--- Collected data entries ---
::::::::::

Lemma pledge_is_attested_and_presented_witness :
  exists replies w' r cid now t d' x,
    converse cfg (flow "dep0" "2027-03-01") (at_ <$> draws) pledged = (replies ++ [Some r], w') /\
    map (fmap status) replies =
      map Some [StatusCreated; StatusOK; StatusOK; StatusOK; StatusCreated] /\
    r = {| status := StatusOK;
           body := PVerified (attested keep_all cid (dep0 pledged) "2027-03-01" now t) |} /\
    deposits w' = <["dep0" := d']> (deposits pledged) /\ Wallet.presented (dep0 pledged) cid d' /\
    sess_view (w_sessions w') !! Session_ID x = Some (consume cid x) /\
    Session_DepositID x = "dep0".
Proof.
  apply (pledge_is_attested_and_presented cfg "dep0" "2027-03-01" (dep0 pledged) noon noon
    pledged_attestable pledged (at_ <$> draws)).
  - evaluate.
  - assert (w_sessions pledged = ∅) as -> by evaluate. apply PgLaws.inv_empty.
  - vm_compute. split; [discriminate|reflexivity].
  - apply draws_new_good. evaluate.
Defined.

(** ** A webhook of the eID provider reaches the deposit *)

(** The deposit created, and the one already identified. *)
Definition requested : state := (run_calls cfg (calls [CallCreateDeposit (json_body request)]) start).2.

Definition quote_plainly (s : string) : string := GoStrings.dquote +:+ s +:+ GoStrings.dquote.
#[local] Instance quotes_plainly : Quotes quote_plainly.
Proof. by intros s _. Qed.

Definition bank_token : string := Library.bearer "HS256" "" secret.
Abbreviation deliver_kyc :=
  (delivered "https://api.xmiete.org/v1" secret 5 7 cfg (at_ "kyc")).
Definition kyc_call : Eid.http_request :=
  Eid.kyc_request quote_plainly "https://api.xmiete.org/v1" "dep0" kyc bank_token.

Lemma verified_webhook_identifies_witness :
  (signature = GoStrings.hex (hmac (GoStrings.bytes_of "hook") event_body) /\
   exists raw, Eid.unmarshal_event event_body = Some raw /\ Eid.raw_DepositID raw = "dep0" /\
     Eid.raw_Status raw = Eid.EIDStatusVerified) /\
  exists resp w', deliver_kyc requested kyc_call = (Some resp, w') /\
    if String.eqb (lifecycle (dep0 requested)) StateRequested
    then reported quote_plainly (fun _ => None) "https://api.xmiete.org/v1" "dep0" kyc bank_token
           resp = None /\
         exists d', deposits w' = <["dep0" := d']> (deposits requested) /\
           Onboarding.identified (dep0 requested) d'
    else reported quote_plainly (fun _ => None) "https://api.xmiete.org/v1" "dep0" kyc bank_token
           resp = Some "eid: kyc update failed: HTTP 409" /\ w' = requested.
Proof.
  apply (verified_webhook_identifies quote_plainly (fun _ => "corrupt") (fun _ => None)
    (fun _ => None) "https://api.xmiete.org/v1" secret 5 7 cfg false bank_token noon event_body
    signature "hook" "dep0" kyc bank_token None "dep0" (dep0 requested) (at_ "kyc") requested).
  - vm_compute. by left.
  - evaluate.
  - evaluate.
  - vm_compute. split; [discriminate|reflexivity].
  - evaluate.
  - evaluate.
  - intros n. split; [done|]. vm_compute. split; [discriminate|reflexivity].
  - evaluate.
  - evaluate.
  - eexists. evaluate.
Defined.

(** The same webhook again finds the deposit identified. *)
Example second_webhook_conflicts :
  match deliver_kyc requested kyc_call with
  | (_, w) => match deliver_kyc w kyc_call with
              | (Some resp, _) => status resp = StatusConflict
              | _ => False
              end
  end.
Proof. evaluate. Qed.

(** ** A body on its way *)

Definition settle_document : json :=
  Eval vm_compute in default JNull (venc SettleRequest_codec settle).
Definition settle_text : list Z := Eval vm_compute in default [] (json_text settle_document).

Lemma bodies_arrive_witness :
  with_body (PostSettle "dep0") settle_text =
    CallSettle "dep0" {| value := vnorm SettleRequest_codec settle; decode_failed := false |}.
Proof.
  apply (bodies_arrive settle_document).
  - apply (sends_settle _ _ settle). split; [evaluate|done].
  - vm_compute. by split_and!.
  - evaluate.
Defined.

::::::::::

--- Exercise objective ---
What are the lines above, starting at the one with "map Some [StatusCreated;" and ending at the one with "Onboarding.identified (dep0 requested)"? Give them again exactly, and only them.

--- Task solution ---
      map Some [StatusCreated; StatusOK; StatusOK; StatusOK; StatusCreated] /\
    r = {| status := StatusOK;
           body := PVerified (attested keep_all cid (dep0 pledged) "2027-03-01" now t) |} /\
    deposits w' = <["dep0" := d']> (deposits pledged) /\ Wallet.presented (dep0 pledged) cid d' /\
    sess_view (w_sessions w') !! Session_ID x = Some (consume cid x) /\
    Session_DepositID x = "dep0".
Proof.
  apply (pledge_is_attested_and_presented cfg "dep0" "2027-03-01" (dep0 pledged) noon noon
    pledged_attestable pledged (at_ <$> draws)).
  - evaluate.
  - assert (w_sessions pledged = ∅) as -> by evaluate. apply PgLaws.inv_empty.
  - vm_compute. split; [discriminate|reflexivity].
  - apply draws_new_good. evaluate.
Defined.

(** ** A webhook of the eID provider reaches the deposit *)

(** The deposit created, and the one already identified. *)
Definition requested : state := (run_calls cfg (calls [CallCreateDeposit (json_body request)]) start).2.

Definition quote_plainly (s : string) : string := GoStrings.dquote +:+ s +:+ GoStrings.dquote.
#[local] Instance quotes_plainly : Quotes quote_plainly.
Proof. by intros s _. Qed.

Definition bank_token : string := Library.bearer "HS256" "" secret.
Abbreviation deliver_kyc :=
  (delivered "https://api.xmiete.org/v1" secret 5 7 cfg (at_ "kyc")).
Definition kyc_call : Eid.http_request :=
  Eid.kyc_request quote_plainly "https://api.xmiete.org/v1" "dep0" kyc bank_token.

Lemma verified_webhook_identifies_witness :
  (signature = GoStrings.hex (hmac (GoStrings.bytes_of "hook") event_body) /\
   exists raw, Eid.unmarshal_event event_body = Some raw /\ Eid.raw_DepositID raw = "dep0" /\
     Eid.raw_Status raw = Eid.EIDStatusVerified) /\
  exists resp w', deliver_kyc requested kyc_call = (Some resp, w') /\
    if String.eqb (lifecycle (dep0 requested)) StateRequested
    then reported quote_plainly (fun _ => None) "https://api.xmiete.org/v1" "dep0" kyc bank_token
           resp = None /\
         exists d', deposits w' = <["dep0" := d']> (deposits requested) /\
           Onboarding.identified (dep0 requested) d'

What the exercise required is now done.